Fourthly, professional boundaries and role definition are concerns in the integration. PAs have been reported to experience frustration due to lack of recognition and experience an identity crisis [28, 31, 34, 61]. ANPs, in contrast, view themselves as “mega-nurses” rather than “mini-medics” because they emerged from the nursing profession [40, 43, 44]. Some ANPs mentioned a lack of clarity with definitions of their roles [38, 43, 44]. Lack of clarity of role definition undermines the job satisfaction of both MLP roles [35, 46] and makes them subject to potential exploitation, e.g., to take the work beyond their competency and scope of work [38]. In terms of professional boundaries, PAs spanned the boundaries of medicine and nursing in that they can support doctors and also at times support nurses, for example, patient management, and PAs are seen to be collaborators to both doctors and nurses [13, 17]. ANPs are therefore seen as complementary to medical practice instead of a form of substitution. However, ANPs may pose a threat to traditional nursing [40]. Advanced practice roles not only change the nature of healthcare workers, but also reconstruct professional boundaries [62].

Strengths and limitations

This review provides a comprehensive picture of the literature on PAs and ANPs in the NHS workforce and discusses the ways that we can improve their integration. The study has immediate policy relevance given GMC is now preparing to regulate PAs. The study has several limitations. Firstly, we did not extensively search grey literature although we felt the amount of information from the literature allowed us to achieve our aims.
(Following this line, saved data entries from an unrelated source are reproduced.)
(** After all the links, and the head taken from the input. *)
Lemma sent_all st0 u st' Q' b : sending sw st0 Q1 links vnet p u i n q pay (length links) st' Q' →
  bufs st0 = bufs st → evolves st st0 → (∀ x, (x < next_msg st)%nat → netmsgs st0 x = netmsgs st x) →
  represents b q → config b = config (bufs st' i) → m_msg_counter b = m_msg_counter (bufs st' i) →
  m_last_arrival_time b = m_last_arrival_time (bufs st' i) →
  net_inv sw (set_bufs i b st') Q' ∧ moved sw st Q (set_bufs i b st') Q' ∧ Q' i = q ∧ ∀ j, j ∈ ins sw → j ≠ i → Q' j = Q j.
Proof.
  intros [Hev Hr Hh Ho He _ _ Hct _ Hac Hk Hn Hs Hel] Hb0 Hev0 Hm0 Hrb Hcfg Hcnt Hlast.
  destruct head_msg as (Hh1 & HM & Hfree & Howed). pose proof Hinv as [I1 I2 I3 I4 I5 I6].
  assert (Hi_out : i ∉ outs sw) by by apply in_not_out.
  assert (Hqi : Q' i = q) by (destruct (Hel i Hi_out) as [_ ->]; by rewrite upd_same).
  assert (Hins : ∀ j, j ∈ ins sw → j ≠ i → Q' j = Q j).
  { intros j Hj Hne. destruct (Hel j) as [_ ->]; [by apply in_not_out|by rewrite upd_other]. }
  assert (Hev' : evolves st (set_bufs i b st')).
  { eapply evolves_trans; [exact Hev0|]. eapply evolves_trans; [exact Hev|]. split; [apply kept_refl|done|].
    intros j. cbn. unfold upd. case_decide; [by subst j|done]. }
  assert (Hsame : ∀ j m x, j ∈ ids → m ∈ Q1 j → mn_msgptr m = Some x → netmsgs st' x = netmsgs st x).
  { intros j m x Hj Hm Ex. destruct (he_msgs _ _ _ _ Hh1 j m Hj Hm) as (y & Ey & Hy%mo_old). rewrite Ex in Ey. injection Ey as <-.
    pose proof (ev_next _ _ Hev0). rewrite Hs, Hm0; [done|done|lia|].
    intros ->. by eapply (proj1 (not_held_spec p ids Q1) Hfree). }
  assert (HQ1 : ∀ j m, m ∈ Q1 j → m ∈ Q j).
  { intros j m Hm. destruct (decide (j = i)) as [->|]; [rewrite upd_same in Hm; rewrite Hq; by right|by rewrite upd_other in Hm]. }
  split; [|split; [|done]].
  - split.
    + intros j Hj. specialize (Hr j Hj). cbn. destruct (decide (j = i)) as [->|]; [by rewrite upd_same, Hqi|by rewrite !upd_other in * by done].
    + eapply held_ext; [|exact Hh]. by intros ? ? ? _ _ _ [? ? ?].
    + exact He.
    + intros o Hoo. cbn. rewrite upd_other by by intros ->. unfold now in *. cbn. by apply Hac.
    + intros o Hoo. cbn. rewrite upd_other by by intros ->. specialize (Hct o Hoo). rewrite Hb0 in Hct. specialize (I5 o Hoo).
      rewrite (switch_backlog_pop Q') in I5 by done. lia.
    + intros j m x Hj Hm Ex. cbn. assert (j ∉ outs sw) as Hjo by by apply in_not_out. destruct (Hel j Hjo) as [_ EQ].
      rewrite EQ in Hm. rewrite (Hsame j m x) by (done || by apply (sk_used _ Hsw), elem_of_app; left). eauto.
  - split.
    + done.
    + change (owed (set_bufs i b st') ids Q') with (owed st' ids Q'). rewrite Ho, take_ge, Howed by done.
      rewrite (owed_ext st st0 ids Q1).
      * apply Permutation_app_tail. unfold owes. by rewrite Hshares.
      * intros j m x Hj Hm Ex. destruct (he_msgs _ _ _ _ Hh1 j m Hj Hm) as (y & Ey & Hy%mo_old). rewrite Ex in Ey. injection Ey as <-.
        by rewrite Hm0.
    + intros j Hj. destruct (decide (j = i)) as [->|]; [exists [n]; rewrite Hqi, Hq; by repeat constructor|].
      exists []. by rewrite Hins.
    + intros j m Hj Hm. apply Hk. rewrite upd_other; [done|]. by intros ->.
    + intros j m Hm. destruct (Hn j m Hm) as [H1|Hso]; [left; by apply HQ1|right].
      destruct Hso as (lk & v & en & y & S1 & S2 & S3 & S4 & S5 & S6 & S7 & S8). exists lk, v, en, y. split_and!; try done.
      intros c. cbn. rewrite upd_other; [apply S8|]. intros ->. by apply Hi_out, (elem_out_buffer sw lk v).
    + intros j m x Hj Hm Hm' Ex. assert (HmQ1 : m ∈ Q1 j).
      { destruct (decide (j = i)) as [->|]; [by rewrite upd_same; rewrite Hqi in Hm'|by rewrite upd_other]. }
      cbn. by rewrite (Hsame j m x).
    + intros j Hji Hjo. destruct (Hel j Hjo) as [E1 E2]. assert (j ≠ i) by by intros ->. cbn. rewrite upd_other by done.
      rewrite E1, Hb0, E2, upd_other by done. done.
    + intros j Hjo. destruct (Hel j Hjo) as [E1 _]. cbn. unfold upd. case_decide; [subst j; by rewrite Hlast, E1, Hb0|by rewrite E1, Hb0].
Qed.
This may lead to an incomplete picture of the situation. Secondly, the data extraction process was done by a single investigator. Although the extraction process and results have been extensively discussed among all the co-authors, bias could still exist. Thirdly, due to the scope of the research and lack of literature, this study did not present other MLPs, such as medical support workers introduced recently or anaesthesia associates. Lastly, we used established methodology for conducting scoping reviews, we therefore did not include formal quality appraisal of studies in our review. While this is a limitation of scoping reviews, our aim was to synthesise the literature and future systematic reviews exploring a sub-topic of this review might investigate quality of studies in more depth.

Conclusions

PAs and ANPs are going to become a significant part of the NHS workforce. The current study investigated the career development, competency, effectiveness, perceptions, and regulation of PAs and ANPs in the UK. We discussed potential ways to better integrate them into the workforce, including initiatives from the NHS, prescribing rights, better awareness, and clearer role definitions. Further research can include more MLPs, including medical support workers, and provide a more complete picture of MLPs in the UK. Furthermore, studies focusing on international comparisons between the UK and other countries could be conducted.